--- START ---

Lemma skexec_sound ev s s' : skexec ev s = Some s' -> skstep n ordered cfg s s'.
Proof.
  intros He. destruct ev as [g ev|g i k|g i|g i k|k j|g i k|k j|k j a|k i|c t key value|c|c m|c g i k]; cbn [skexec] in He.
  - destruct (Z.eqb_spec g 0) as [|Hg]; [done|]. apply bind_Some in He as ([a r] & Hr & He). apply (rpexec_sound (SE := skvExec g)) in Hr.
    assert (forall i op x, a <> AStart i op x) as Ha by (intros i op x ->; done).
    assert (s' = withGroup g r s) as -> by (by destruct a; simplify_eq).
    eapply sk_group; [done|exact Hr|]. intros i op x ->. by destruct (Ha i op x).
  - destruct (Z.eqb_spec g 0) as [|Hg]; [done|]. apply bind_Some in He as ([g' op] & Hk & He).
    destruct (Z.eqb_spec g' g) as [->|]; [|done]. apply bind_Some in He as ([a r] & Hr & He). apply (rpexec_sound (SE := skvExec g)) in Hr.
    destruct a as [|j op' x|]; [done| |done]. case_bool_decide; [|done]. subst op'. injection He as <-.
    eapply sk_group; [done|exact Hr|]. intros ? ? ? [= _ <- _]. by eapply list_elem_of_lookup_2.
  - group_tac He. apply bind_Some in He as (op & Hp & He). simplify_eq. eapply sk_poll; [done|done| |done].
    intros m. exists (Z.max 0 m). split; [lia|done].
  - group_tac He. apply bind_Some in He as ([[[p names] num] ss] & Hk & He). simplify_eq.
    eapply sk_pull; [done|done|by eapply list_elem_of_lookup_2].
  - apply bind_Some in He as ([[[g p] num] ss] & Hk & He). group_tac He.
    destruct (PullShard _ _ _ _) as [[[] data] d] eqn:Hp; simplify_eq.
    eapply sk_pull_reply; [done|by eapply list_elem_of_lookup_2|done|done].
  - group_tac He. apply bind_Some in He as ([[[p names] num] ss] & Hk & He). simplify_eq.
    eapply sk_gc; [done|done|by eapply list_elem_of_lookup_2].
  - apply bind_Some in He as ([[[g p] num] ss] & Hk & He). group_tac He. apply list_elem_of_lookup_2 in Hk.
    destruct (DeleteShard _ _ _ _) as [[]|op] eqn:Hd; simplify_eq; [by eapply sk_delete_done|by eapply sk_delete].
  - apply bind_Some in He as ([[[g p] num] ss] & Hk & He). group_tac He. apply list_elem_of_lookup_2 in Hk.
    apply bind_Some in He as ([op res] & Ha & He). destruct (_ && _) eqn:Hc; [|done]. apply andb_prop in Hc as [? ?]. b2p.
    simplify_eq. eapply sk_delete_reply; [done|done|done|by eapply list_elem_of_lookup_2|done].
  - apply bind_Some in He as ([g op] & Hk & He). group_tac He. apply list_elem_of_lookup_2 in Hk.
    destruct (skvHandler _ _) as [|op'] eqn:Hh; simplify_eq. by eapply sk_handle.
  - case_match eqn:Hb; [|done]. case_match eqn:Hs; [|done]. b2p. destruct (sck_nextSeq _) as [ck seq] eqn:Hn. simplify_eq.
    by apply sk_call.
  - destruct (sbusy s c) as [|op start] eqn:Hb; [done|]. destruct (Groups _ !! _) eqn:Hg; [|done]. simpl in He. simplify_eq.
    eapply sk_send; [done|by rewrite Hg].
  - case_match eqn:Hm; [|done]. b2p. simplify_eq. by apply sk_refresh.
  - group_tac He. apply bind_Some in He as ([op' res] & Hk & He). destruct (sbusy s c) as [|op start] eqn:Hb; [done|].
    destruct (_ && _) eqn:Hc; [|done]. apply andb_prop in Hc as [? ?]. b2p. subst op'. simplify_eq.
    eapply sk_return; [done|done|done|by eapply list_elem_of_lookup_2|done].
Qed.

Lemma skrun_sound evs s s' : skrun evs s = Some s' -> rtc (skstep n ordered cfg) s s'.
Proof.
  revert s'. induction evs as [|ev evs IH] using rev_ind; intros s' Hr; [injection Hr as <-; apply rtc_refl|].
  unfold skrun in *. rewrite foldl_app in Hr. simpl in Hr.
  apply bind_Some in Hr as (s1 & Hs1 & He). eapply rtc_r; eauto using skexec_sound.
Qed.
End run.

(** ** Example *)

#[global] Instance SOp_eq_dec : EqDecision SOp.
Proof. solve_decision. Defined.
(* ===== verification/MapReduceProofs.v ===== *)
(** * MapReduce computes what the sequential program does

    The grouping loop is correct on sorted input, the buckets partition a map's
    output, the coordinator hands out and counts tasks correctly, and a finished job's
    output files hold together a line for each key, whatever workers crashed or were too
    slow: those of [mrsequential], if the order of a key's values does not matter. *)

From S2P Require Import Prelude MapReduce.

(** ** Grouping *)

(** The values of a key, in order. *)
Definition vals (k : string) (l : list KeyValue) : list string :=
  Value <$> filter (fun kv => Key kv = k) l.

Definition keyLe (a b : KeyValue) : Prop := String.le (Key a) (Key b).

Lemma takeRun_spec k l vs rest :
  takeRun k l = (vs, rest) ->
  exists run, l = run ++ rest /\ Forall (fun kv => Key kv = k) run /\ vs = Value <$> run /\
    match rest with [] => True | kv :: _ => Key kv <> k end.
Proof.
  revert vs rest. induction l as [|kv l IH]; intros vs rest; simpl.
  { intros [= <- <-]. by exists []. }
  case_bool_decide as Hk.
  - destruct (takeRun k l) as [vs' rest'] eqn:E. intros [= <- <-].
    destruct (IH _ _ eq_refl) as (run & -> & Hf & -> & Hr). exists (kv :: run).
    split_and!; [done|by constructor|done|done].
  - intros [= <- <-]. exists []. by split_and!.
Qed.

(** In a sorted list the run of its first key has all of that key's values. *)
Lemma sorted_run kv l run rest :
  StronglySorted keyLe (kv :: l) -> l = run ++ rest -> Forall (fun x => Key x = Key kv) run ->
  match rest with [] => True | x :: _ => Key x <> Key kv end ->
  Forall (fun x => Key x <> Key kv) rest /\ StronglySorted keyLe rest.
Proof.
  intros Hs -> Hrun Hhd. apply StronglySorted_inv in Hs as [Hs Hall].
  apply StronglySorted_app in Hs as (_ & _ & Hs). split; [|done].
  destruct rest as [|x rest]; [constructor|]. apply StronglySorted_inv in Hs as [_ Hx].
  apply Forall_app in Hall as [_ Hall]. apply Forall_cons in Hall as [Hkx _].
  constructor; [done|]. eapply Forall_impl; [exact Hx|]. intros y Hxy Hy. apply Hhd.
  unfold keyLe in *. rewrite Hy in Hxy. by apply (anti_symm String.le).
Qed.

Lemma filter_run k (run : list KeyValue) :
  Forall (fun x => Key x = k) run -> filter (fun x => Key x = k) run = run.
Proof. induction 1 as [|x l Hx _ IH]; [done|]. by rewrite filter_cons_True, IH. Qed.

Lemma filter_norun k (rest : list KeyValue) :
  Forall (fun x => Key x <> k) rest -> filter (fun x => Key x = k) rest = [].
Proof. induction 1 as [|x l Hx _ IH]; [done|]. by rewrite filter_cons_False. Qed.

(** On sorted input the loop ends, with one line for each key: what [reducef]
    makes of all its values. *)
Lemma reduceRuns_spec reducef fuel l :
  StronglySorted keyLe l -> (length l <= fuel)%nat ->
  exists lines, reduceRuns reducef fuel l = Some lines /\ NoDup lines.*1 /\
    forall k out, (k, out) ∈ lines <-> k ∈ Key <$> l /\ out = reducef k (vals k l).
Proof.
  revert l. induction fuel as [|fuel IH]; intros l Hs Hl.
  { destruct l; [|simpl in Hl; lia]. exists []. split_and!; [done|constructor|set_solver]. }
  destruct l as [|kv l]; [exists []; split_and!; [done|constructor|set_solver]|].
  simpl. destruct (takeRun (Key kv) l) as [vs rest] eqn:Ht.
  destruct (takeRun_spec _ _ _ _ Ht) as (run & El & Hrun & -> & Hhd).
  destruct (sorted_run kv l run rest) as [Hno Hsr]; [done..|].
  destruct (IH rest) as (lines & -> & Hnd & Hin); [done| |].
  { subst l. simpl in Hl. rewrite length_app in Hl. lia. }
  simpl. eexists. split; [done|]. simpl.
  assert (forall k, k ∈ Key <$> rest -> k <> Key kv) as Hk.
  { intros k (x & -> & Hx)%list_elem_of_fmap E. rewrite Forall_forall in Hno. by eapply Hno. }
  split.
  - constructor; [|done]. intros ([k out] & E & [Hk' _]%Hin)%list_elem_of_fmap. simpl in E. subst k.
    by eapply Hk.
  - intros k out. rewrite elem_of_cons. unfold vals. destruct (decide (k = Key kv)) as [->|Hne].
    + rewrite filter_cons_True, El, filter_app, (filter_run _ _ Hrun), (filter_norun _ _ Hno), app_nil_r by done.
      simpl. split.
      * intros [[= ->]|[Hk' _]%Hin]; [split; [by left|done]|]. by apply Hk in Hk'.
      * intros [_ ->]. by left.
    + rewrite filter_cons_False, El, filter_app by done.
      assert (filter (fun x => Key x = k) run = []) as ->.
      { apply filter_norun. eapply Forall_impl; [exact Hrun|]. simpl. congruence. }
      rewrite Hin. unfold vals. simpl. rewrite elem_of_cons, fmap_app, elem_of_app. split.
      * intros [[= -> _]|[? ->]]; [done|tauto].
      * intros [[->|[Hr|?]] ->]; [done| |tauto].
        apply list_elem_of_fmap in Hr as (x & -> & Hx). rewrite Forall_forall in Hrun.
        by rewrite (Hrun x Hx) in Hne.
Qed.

--- END ---

- EXERCISE OBJECTIVE
Among the records above, only the lines between the line holding "- intros [= <- <-]." and the line holding "assert (forall k, k", inclusive, are to be output, exactly as written.

- RESPONSE AREA
  - intros [= <- <-]. exists []. by split_and!.
Qed.

(** In a sorted list the run of its first key has all of that key's values. *)
Lemma sorted_run kv l run rest :
  StronglySorted keyLe (kv :: l) -> l = run ++ rest -> Forall (fun x => Key x = Key kv) run ->
  match rest with [] => True | x :: _ => Key x <> Key kv end ->
  Forall (fun x => Key x <> Key kv) rest /\ StronglySorted keyLe rest.
Proof.
  intros Hs -> Hrun Hhd. apply StronglySorted_inv in Hs as [Hs Hall].
  apply StronglySorted_app in Hs as (_ & _ & Hs). split; [|done].
  destruct rest as [|x rest]; [constructor|]. apply StronglySorted_inv in Hs as [_ Hx].
  apply Forall_app in Hall as [_ Hall]. apply Forall_cons in Hall as [Hkx _].
  constructor; [done|]. eapply Forall_impl; [exact Hx|]. intros y Hxy Hy. apply Hhd.
  unfold keyLe in *. rewrite Hy in Hxy. by apply (anti_symm String.le).
Qed.

Lemma filter_run k (run : list KeyValue) :
  Forall (fun x => Key x = k) run -> filter (fun x => Key x = k) run = run.
Proof. induction 1 as [|x l Hx _ IH]; [done|]. by rewrite filter_cons_True, IH. Qed.

Lemma filter_norun k (rest : list KeyValue) :
  Forall (fun x => Key x <> k) rest -> filter (fun x => Key x = k) rest = [].
Proof. induction 1 as [|x l Hx _ IH]; [done|]. by rewrite filter_cons_False. Qed.

(** On sorted input the loop ends, with one line for each key: what [reducef]
    makes of all its values. *)
Lemma reduceRuns_spec reducef fuel l :
  StronglySorted keyLe l -> (length l <= fuel)%nat ->
  exists lines, reduceRuns reducef fuel l = Some lines /\ NoDup lines.*1 /\
    forall k out, (k, out) ∈ lines <-> k ∈ Key <$> l /\ out = reducef k (vals k l).
Proof.
  revert l. induction fuel as [|fuel IH]; intros l Hs Hl.
  { destruct l; [|simpl in Hl; lia]. exists []. split_and!; [done|constructor|set_solver]. }
  destruct l as [|kv l]; [exists []; split_and!; [done|constructor|set_solver]|].
  simpl. destruct (takeRun (Key kv) l) as [vs rest] eqn:Ht.
  destruct (takeRun_spec _ _ _ _ Ht) as (run & El & Hrun & -> & Hhd).
  destruct (sorted_run kv l run rest) as [Hno Hsr]; [done..|].
  destruct (IH rest) as (lines & -> & Hnd & Hin); [done| |].
  { subst l. simpl in Hl. rewrite length_app in Hl. lia. }
  simpl. eexists. split; [done|]. simpl.
  assert (forall k, k ∈ Key <$> rest -> k <> Key kv) as Hk.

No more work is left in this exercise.